One of the possible shortcomings of a substitute surfactant derived from animal lung extracts are its undefined nature, the possibility of contamination with micro-organisms, and especially the presence of foreign proteins which may lead to possible sensitization in the individual to whom such extracts are administered. It is therefore desirable to develop a lung surfactant substitute whose composition is completely defined, whose production may essentially exclude any possibility of microbial contamination, and in which, antigenic proteins are completely absent.
With regard to the preparation of artificial lung surfactant compositions which are free of protein, I. L. Metcalfe and his coworkers have reported (J. Applied Physiology: Respiratory Environmental Exercise Physiology 49:34, 1980) that a composition of 70% DPPC, 20% egg phosphatidylcholine, 10% phosphotidylinositol and 1% palmitic acid, exhibits acceptable properties. Similarly, C. J. Morley at the 16th International Congress of Pediatrics held at Barcelona, September 1980 reported that an artificial surfactant consisting of DPPC and unsaturated phosphatidylglycerol shows promise.

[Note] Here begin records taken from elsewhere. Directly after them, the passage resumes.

Lemma split_parameters_reconstruction_witness :
  Command.parameters (Command.mk "f" f_abc_rest) = Ok ps_abc_rest
  ∧ Forall (λ p, is_Some (mapping_abc_rest !! CommandParameter.name p))
      ps_abc_rest
  ∧ positional_of mapping_abc_rest ps_abc_rest
    = [VInt 1; VInt 2; VInt 9; VInt 10]
  ∧ keyword_names ps_abc_rest = ["c"]
  ∧ ∃ kwargs : gmap string value,
      Command.split_parameters (Command.mk "f" f_abc_rest) mapping_abc_rest
      = Ok (positional_of mapping_abc_rest ps_abc_rest, kwargs)
      ∧ ∀ k, kwargs !! k
             = if decide (k ∈ keyword_names ps_abc_rest)
               then mapping_abc_rest !! k else None.
Proof.
  assert (Forall (λ p, is_Some (mapping_abc_rest !! CommandParameter.name p))
            ps_abc_rest) as Hin
    by (repeat constructor; eexists; reflexivity).
  split_and!; [reflexivity | exact Hin | reflexivity | reflexivity |].
  apply (proj1 split_parameters_reconstruction).
  - reflexivity.
  - by apply Forall_forall.
  - intros p Hp Hvar. apply Forall_forall with (x := p) in Hin; [|done].
    unfold ps_abc_rest in Hp.
    repeat (apply elem_of_cons in Hp as [-> | Hp]);
      try discriminate Hvar; [|by apply elem_of_nil in Hp].
    eexists. reflexivity.
Defined.

(** *** Entries of the mapping that name no parameter *)

Lemma for_each_Ok {A B} (body : A → result B) (xs : list A) (ys : list B) :
  for_each body xs = Ok ys → Forall2 (λ x y, body x = Ok y) xs ys.
Proof.
  revert ys. induction xs as [|x xs IH]; intros ys; cbn [for_each].
  - intros [= <-]. constructor.
  - destruct (body x) as [y|e] eqn:Hx; [|done]. cbn [bind].
    destruct (for_each body xs) as [ys'|e]; [|done]. cbn [bind].
    intros [= <-]. constructor; [done|]. by apply IH.
Qed.

Lemma init_name (info : InspectParameter.t) (p : CommandParameter.t) :
  CommandParameter.__init__ info = Ok p →
  CommandParameter.name p = InspectParameter.name info.
Proof.
  unfold CommandParameter.__init__.
  destruct info as [name k default ann]; cbn.
  destruct ann, default as [d|], k; try destruct (is_not_None d);
    intros [= <-]; reflexivity.
Qed.

Lemma parameters_names (self : Command.t) (ps : list CommandParameter.t) :
  Command.parameters self = Ok ps →
  CommandParameter.name <$> ps
  = InspectParameter.name <$> Function.signature (Command.func self).
Proof.
  unfold Command.parameters. intros Hps%for_each_Ok.
  induction Hps as [|info p sig ps Hp _ IH]; [done|].
  cbn [fmap list_fmap]. f_equal; [by apply init_name | exact IH].
Qed.

Lemma getitem_ext {A} (params1 params2 : gmap string A) (name : string) :
  params1 !! name = params2 !! name →
  getitem params1 name = getitem params2 name.
Proof. unfold getitem. by intros ->. Qed.

Section Agreement.

Variables params1 params2 : gmap string value.

Lemma agree_on_cons (p : CommandParameter.t) (ps : list CommandParameter.t) :
  agree_on params1 params2 (p :: ps) →
  params1 !! CommandParameter.name p = params2 !! CommandParameter.name p
  ∧ agree_on params1 params2 ps.
Proof.
  intros H. split; [apply H; by left|]. intros q Hq. apply H. by right.
Qed.

Lemma required_args_ext (ps : list CommandParameter.t) :
  agree_on params1 params2 ps →
  Command.required_args params1 ps = Command.required_args params2 ps.
Proof.
  induction ps as [|p ps IH]; [done|].
  intros [Hp Hps]%agree_on_cons. cbn [Command.required_args].
  by rewrite (getitem_ext _ _ _ Hp), (IH Hps).
Qed.

Lemma optional_kwargs_ext (ps : list CommandParameter.t)
    (kwargs : gmap string value) :
  agree_on params1 params2 ps →
  Command.optional_kwargs params1 ps kwargs
  = Command.optional_kwargs params2 ps kwargs.
Proof.
  revert kwargs. induction ps as [|p ps IH]; [done|].
  intros kwargs [Hp Hps]%agree_on_cons. cbn [Command.optional_kwargs].
  rewrite (getitem_ext _ _ _ Hp), (IH kwargs Hps).
  destruct (_ && _); [|done].
  destruct (getitem params2 _); cbn [bind]; [by apply IH | done].
Qed.

Lemma extend_varargs_ext (ps : list CommandParameter.t) (args : list value) :
  agree_on params1 params2 ps →
  Command.extend_varargs params1 ps args
  = Command.extend_varargs params2 ps args.
Proof.
  revert args. induction ps as [|p ps IH]; [done|].
  intros args [Hp Hps]%agree_on_cons. cbn [Command.extend_varargs].
  rewrite (getitem_ext _ _ _ Hp), (IH args Hps).
  destruct (is_VarArgs _); [|done].
  destruct (getitem params2 _); cbn [bind]; [|done].
  destruct (iter _); cbn [bind]; [by apply IH | done].
Qed.

End Agreement.

Lemma optional_kwargs_keys (params : gmap string value)
    (ps : list CommandParameter.t) (kwargs kwargs' : gmap string value)
    (k : string) :
  Command.optional_kwargs params ps kwargs = Ok kwargs' →
  k ∉ CommandParameter.name <$> ps →
  kwargs' !! k = kwargs !! k.
Proof.
  revert kwargs. induction ps as [|p ps IH]; intros kwargs.
  { by intros [= <-]. }
  cbn [Command.optional_kwargs fmap list_fmap].
  intros Hrun [Hk Hks]%not_elem_of_cons.
  destruct (_ && _).
  - destruct (getitem params _) as [v|]; [|done]. cbn [bind] in Hrun.
    rewrite (IH _ Hrun Hks). by rewrite lookup_insert_ne.
  - by apply IH.
Qed.
Lemma resolveYAMLLoop_default ys : forall encoded st,
  match resolveYAMLLoop resolveString encodeErr (documents ys) encoded st with
  | (st', inr encoded') =>
      exists new,
        encoded' = encoded ++ new /\
        numDocs st'.1 = numDocs st.1 + List.length new /\
        Forall (fun o => notNil o = true) new /\
        List.length new <= List.length ys /\
        unseen st'.1 = unseen st.1 ∖ ⋃ (stringsOf ∘ val <$> ys) /\
        (forall k v, resolvedImages st.1 !! k = Some v ->
                     resolvedImages st'.1 !! k = Some v)
  | (st', inl (YamlEncode _)) => True
  | (st', inl _) => False
  end.
Proof.
  induction ys as [|y ys IH]; intros encoded st.
  - simpl. exists []. rewrite app_nil_r. simpl.
    split; [done|]. split; [lia|]. split; [constructor|]. split; [lia|].
    split; [set_solver|done].
  - change (documents (y :: ys)) with ((y, DecodeOk) :: documents ys).
    cbn [resolveYAMLLoop]. rewrite resolveDoc_cases.
    destruct (resolveItem_default (val y) st) as (st1 & o & Ho & (U & C & N)).
    rewrite Ho.
    assert (forall new1 st2,
              numDocs st2.1 = numDocs st.1 + List.length new1 ->
              Forall (fun o => notNil o = true) new1 -> List.length new1 <= 1 ->
              unseen st2.1 = unseen st1.1 -> resolvedImages st2.1 = resolvedImages st1.1 ->
              match resolveYAMLLoop resolveString encodeErr (documents ys)
                      (encoded ++ new1) st2 with
              | (st', inr encoded') =>
                  exists new,
                    encoded' = encoded ++ new /\
                    numDocs st'.1 = numDocs st.1 + List.length new /\
                    Forall (fun o => notNil o = true) new /\
                    List.length new <= List.length (y :: ys) /\
                    unseen st'.1 = unseen st.1 ∖ ⋃ (stringsOf ∘ val <$> (y :: ys)) /\
                    (forall k v, resolvedImages st.1 !! k = Some v ->
                                 resolvedImages st'.1 !! k = Some v)
              | (st', inl (YamlEncode _)) => True
              | (st', inl _) => False
              end) as Hnext.
    { intros new1 st2 Hn Hnn Hlen1 Hu Hc.
      specialize (IH (encoded ++ new1) st2).
      destruct (resolveYAMLLoop resolveString encodeErr (documents ys) (encoded ++ new1) st2)
        as [st' [[]|enc']]; try done.
      destruct IH as (new & -> & Hn' & Hnn' & Hlen & Hu' & Hc').
      exists (new1 ++ new). rewrite <- app_assoc. split; [done|].
      rewrite length_app.
      split; [lia|]. split; [by apply Forall_app|]. split; [simpl; lia|].
      split.
      - rewrite Hu', Hu, U. rewrite fmap_cons. simpl. set_solver.
      - intros k v Hk. apply Hc'. rewrite Hc. by apply C. }
    destruct (notNil o) eqn:Hnil.
    + destruct (encodeErr encoded o) as [e|]; [done|].
      apply (Hnext [o]); [|by repeat constructor|simpl; lia|done|done].
      unfold bumpNumDocs. simpl. rewrite N. lia.
    + specialize (Hnext [] st1). rewrite app_nil_r in Hnext.
      apply Hnext; [simpl; lia|constructor|simpl; lia|done|done].
Qed.

End DefaultStream.

Section DefaultStreamFacts.
Context `{X : Externals}.
Variable encodeErr : list item -> item -> option error.

Lemma resolveYAMLLoop_default_no_walk_error d : forall encoded st st' e,
  resolveYAMLLoop resolveString encodeErr d encoded st <> (st', inl (YamlResolve e)).
Proof.
  assert (forall y encoded st st' e,
            resolveDoc resolveString encodeErr y encoded st <> (st', inl (YamlResolve e)))
    as Hdoc.
  { intros y encoded st st' e. rewrite resolveDoc_cases.
    destruct (resolveItem_default (val y) st) as (st1 & o & -> & _).
    destruct (notNil o); [|done]. by destruct (encodeErr encoded o). }
  induction d as [|[y [| |e0]] d IH]; intros encoded st st' e; cbn [resolveYAMLLoop];
    try apply Hdoc; [|done].
  destruct (resolveDoc resolveString encodeErr y encoded st) as [st1 [e1|enc1]] eqn:Hy.
  - intros [= -> ->]. by apply Hdoc in Hy.
  - apply IH.
Qed.

Lemma resolveYAMLLoop_default_unchanged ys : forall encoded st,
  (forall encoded o, encodeErr encoded o = None) ->
  Forall (fun y => distinctKeys (val y) /\
                   forall s, s ∈ stringsOf (val y) ->
                     resolvedImages st.1 !! s = None /\
                     is_ok (NewTag s StrictValidation) = false) ys ->
  exists st',
    resolveYAMLLoop resolveString encodeErr (documents ys) encoded st =
      (st', inr (encoded ++ List.filter notNil (val <$> ys))) /\
    resolvedImages st'.1 = resolvedImages st.1 /\
    env st'.2 = env st.2 /\
    fetches (calls st'.2) = fetches (calls st.2) /\
    numDocs st'.1 = numDocs st.1 + List.length (List.filter notNil (val <$> ys)).
Proof.
  induction ys as [|y ys IH]; intros encoded st Henc Hall.
  - exists st. simpl. rewrite app_nil_r. repeat split; lia.
  - apply Forall_cons in Hall as [[Hd Hs] Hall].
    change (documents (y :: ys)) with ((y, DecodeOk) :: documents ys).
    cbn [resolveYAMLLoop]. rewrite resolveDoc_cases.
    destruct (resolveItem_default_unchanged (val y) st Hs Hd) as (st1 & Ho & Hc & He & Hf).
    rewrite Ho, fmap_cons. cbn [List.filter].
    destruct (notNil (val y)).
    + rewrite Henc.
      destruct (IH (encoded ++ [val y]) (bumpNumDocs st1) Henc) as (st' & H & Hc' & He' & Hf' & Hn').
      { eapply Forall_impl; [exact Hall|]. intros y' [Hd' Hs']. split; [done|].
        intros s Hin. cbn [bumpNumDocs fst resolvedImages]. rewrite Hc. by apply Hs'. }
      exists st'. rewrite H, <- app_assoc. split; [done|].
      cbn [bumpNumDocs fst snd resolvedImages numDocs] in *.
      repeat split; try congruence.
      destruct (resolveItem_default (val y) st) as (st1' & o' & Ho' & (_ & _ & N)).
      rewrite Ho in Ho'. injection Ho' as <- _. simpl. lia.
    + destruct (IH encoded st1 Henc) as (st' & H & Hc' & He' & Hf' & Hn').
      { eapply Forall_impl; [exact Hall|]. intros y' [Hd' Hs']. split; [done|].
        intros s Hin. rewrite Hc. by apply Hs'. }
      exists st'. rewrite H. split; [done|]. repeat split; try congruence.
      destruct (resolveItem_default (val y) st) as (st1' & o' & Ho' & (_ & _ & N)).
      rewrite Ho in Ho'. injection Ho' as <- _. lia.
Qed.

End DefaultStreamFacts.

(** X21. With the default string resolver [resolveYAML] never fails in
    the walk: its only errors are the decoder's and the encoder's.  On a
    stream of documents that decode without error, when it succeeds, the
    bytes are those of the encoder after the documents it was given, none
    of them nil and at most one per input document; the document counter
    has grown by their number; and the unseen set has lost exactly the
    strings of the input documents. *)
Theorem resolveYAML_default_counts_and_tracks `{X : Externals}
    (encodeErr : list item -> item -> option error) (render : list item -> string) :
  (forall d st st' e,
     resolveYAML resolveString encodeErr render d st <> (st', inl (YamlResolve e))) /\
  (forall ys st st' out,
     resolveYAML resolveString encodeErr render (documents ys) st = (st', inr out) ->
     exists encoded,
       out = render encoded /\
       numDocs st'.1 = numDocs st.1 + List.length encoded /\
       Forall (fun o => o <> INil) encoded /\
       List.length encoded <= List.length ys /\
       unseen st'.1 = unseen st.1 ∖ ⋃ (stringsOf ∘ val <$> ys) /\
       (forall k v, resolvedImages st.1 !! k = Some v ->
                    resolvedImages st'.1 !! k = Some v)).
Proof.
  split.
  - intros d st st' e. unfold resolveYAML.
    destruct (resolveYAMLLoop resolveString encodeErr d [] st) as [st1 [e1|enc]] eqn:H; [|done].
    intros [= -> ->]. by apply resolveYAMLLoop_default_no_walk_error in H.
  - intros ys st st' out. unfold resolveYAML.
    pose proof (resolveYAMLLoop_default encodeErr ys [] st) as Hrun.
    destruct (resolveYAMLLoop resolveString encodeErr (documents ys) [] st)
      as [st1 [e1|enc]]; [done|].
    intros [= <- <-]. destruct Hrun as (new & -> & Hn & Hnn & Hlen & Hu & Hc).
    exists new. simpl. repeat (split; [done|]). split; [|done].
    eapply Forall_impl; [exact Hnn|]. by intros o Ho ->.
Qed.

Lemma resolveYAML_default_counts_and_tracks_witness :
  let ys := [docOf (IStr "gcr.io/foo/bar:v1"); zeroDoc; docOf (IInt 7)] in
  let st := (mkResolver ∅ {["gcr.io/foo/bar:v1"; "gcr.io/foo/baz:v1"]} 0, Fake.emptyWorld) in
  exists st' out (encoded : list item),
    resolveYAML (X := Fake.externals) resolveString (fun _ _ => None) (fun l => "")
      (documents ys) st = (st', inr out) /\
    numDocs st'.1 = List.length encoded /\
    unseen st'.1 = {["gcr.io/foo/baz:v1"]}.
Proof.
  intros ys st.
  destruct (resolveYAML (X := Fake.externals) resolveString (fun _ _ => None) (fun l => "")
              (documents ys) st) as [st' [e|out]] eqn:Hrun; [discriminate Hrun|].
  destruct (proj2 (resolveYAML_default_counts_and_tracks (X := Fake.externals)
                     (fun _ _ => None) (fun l => "")) ys st st' out Hrun)
    as (encoded & _ & Hn & _ & _ & Hu & _).
  exists st', out, encoded. split; [reflexivity|]. split; [exact Hn|].
  rewrite Hu. simpl. set_solver.
Defined.

(** X22. A stream of documents that decode without error and none of
    whose strings is a cache key or a strict tag reference goes through
    [resolveYAML] with the default resolver unchanged, when the encoder
    accepts every document: what is encoded is the input documents in
    order with the nil ones dropped, the cache and the environment are as
    before, nothing was fetched, and the counter has grown by the number
    of non-nil documents. *)
Theorem resolveYAML_default_passes_non_image_stream `{X : Externals}
    (encodeErr : list item -> item -> option error) (render : list item -> string)
    (ys : list yamlDoc) (st : rstate) :
  (forall encoded o, encodeErr encoded o = None) ->
  Forall (fun y => distinctKeys (val y) /\
                   forall s, s ∈ stringsOf (val y) ->
                     resolvedImages st.1 !! s = None /\
                     is_ok (NewTag s StrictValidation) = false) ys ->
  exists st',
    resolveYAML resolveString encodeErr render (documents ys) st =
      (st', inr (render (List.filter notNil (val <$> ys)))) /\
    resolvedImages st'.1 = resolvedImages st.1 /\
    env st'.2 = env st.2 /\
    fetches (calls st'.2) = fetches (calls st.2) /\
    numDocs st'.1 = numDocs st.1 + List.length (List.filter notNil (val <$> ys)).
Proof.
  intros Henc Hall.
  destruct (resolveYAMLLoop_default_unchanged encodeErr ys [] st Henc Hall)
    as (st' & H & Hrest).
  exists st'. unfold resolveYAML. rewrite H. by split.
Qed.

Lemma resolveYAML_default_passes_non_image_stream_witness :
  let ys := [docOf (IMap [(IStr "kind", IStr "Service")]); zeroDoc; docOf (IInt 7)] in
  exists st',
    resolveYAML (X := Fake.externals) resolveString (fun _ _ => None)
      (fun l => Join ((fun _ => "doc") <$> l) "-") (documents ys) Fake.emptyState
    = (st', inr "doc-doc") /\
    numDocs st'.1 = 2.
Proof.
  intros ys.
  destruct (resolveYAML_default_passes_non_image_stream (X := Fake.externals)
              (fun _ _ => None) (fun l => Join ((fun _ => "doc") <$> l) "-") ys Fake.emptyState)
    as (st' & H & _ & _ & _ & Hn).
  - done.
  - repeat constructor; simpl; auto; try (repeat constructor; set_solver);
      intros s Hs; (assert (s = "kind" \/ s = "Service") as [-> | ->] by set_solver);
      split; reflexivity.
  - exists st'. split; [exact H|exact Hn].
Defined.
(** * premier_analysis: python/tools/multi.py

    A shallow embedding of the bootstrap confidence-interval code
    ([boot_cis], [boot_roc], [jackknife_metrics]), of the table timing
    helper [get_times] and of the Dask feature pipeline [parquets_dask],
    together with the properties of the design document that concern them.

    Conventions of the embedding.
    - Python and NumPy integers are [Z]; fixed-width NumPy integers carry
      their wrap-around explicitly ([int64], [uint32]).
    - A finite floating-point value is an exact rational in canonical form
      ([Qc]); rounding is not modelled.  NaN is [None] in a cell of a
      table, and the values that can be infinite live in [fnum].
    - A Python exception is a value of [pyerr]; code that can raise
      returns [res].
    - A DataFrame indexed by [pat_key] with one row per key is a
      [gmap Z _]; a table of records is a list of rows; a column name
      passed as an argument is the projection that reads that column.
    - A global name of the module is read through [load_global]: the
      module binds what its import statements and definitions bind, and
      [import tools.preprocessing as tp] binds [tp] only. *)

From Stdlib Require Import ZArith QArith Qcanon Qround Lqa Lia.
From stdpp Require Import base tactics option list numbers strings pretty sorting gmap.

Local Open Scope Z_scope.

(** ** Python exceptions *)

Inductive pyerr : Type :=
  | KeyError
  | NameError
  | TypeError
  | AttributeError
  | IndexError
  | ValueError
  | AssertionError (msg : string).

Inductive res (A : Type) : Type :=
  | Ok (a : A)
  | Raise (e : pyerr).
Arguments Ok {A} a.
Arguments Raise {A} e.

Definition res_bind {A B} (m : res A) (k : A -> res B) : res B :=
  match m with
  | Ok a => k a
  | Raise e => Raise e
  end.

Fixpoint res_mapM {A B} (f : A -> res B) (l : list A) : res (list B) :=
  match l with
  | [] => Ok []
  | x :: l' =>
      res_bind (f x) (fun y => res_bind (res_mapM f l') (fun ys => Ok (y :: ys)))
  end.

Definition of_option {A} (e : pyerr) (o : option A) : res A :=
  match o with
  | Some a => Ok a
  | None => Raise e
  end.

(** ** Cells of float columns

    [None] is NaN; arithmetic on cells propagates it. *)

Definition cell : Type := option Qc.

Despite the reports of synthetic surfactant noted above, the preparation of a protein free synthetic lung surfactant substitute suitable as a temporary replacement for natural lung surfactant has been quite difficult since the physiochemical characteristics of natural lung surfactant are complex and at times contradictory. The principal characteristics of a lung surfactant are (1) it must absorb very rapidly from bulk phase to the liquid interface lining the alveolar tissues and spread a film thereon. The film must be formed rapidly since newborns have a high respiratory rate and only a few tenths of a second is available during inspiration to form the film while the air spaces are expanding. (2) The surfactant surface film must be stable to ensure that the surface tension remains at a low value (not more than 10 mN/m) during expiration. The stable film ensures that as transpulmonary pressure falls, the alveolar spaces remain expanded and functional; and that residual volume does not decrease to zero. (3) Although some of the surfactant material inevitably is forced from the interfacial film during expiration, it is essential that the surfactant have sufficient mobility to reenter the interface during the next expansion. Such properties of the surfactant ensures that its loss from the interfacial film is not so high as to require excessive dosage volumes and/or rates.
Some of the requirements for the surfactants as noted above, appear to be contradictory insofar as the physicochemical properties of the lung surfactant materials are concerned. Thus, the high molecular mobility required for rapid adsorption and respreading into the interfacial film contradicts the low mobility necessary for a stable and persistent film. In natural lung surfactant, this contradiction is apparently resolved through the complexity of the multicomponents as noted above which are organized around a specific protein. Such complex material apparently has the ability to spontaneously undergo the necessary molecular sorting and phase changes required to satisfy these apparently contradictory physico chemical requirements. Thus the preparation of a simple, yet effective synthetic lung surfactant appears to be fought with difficulty.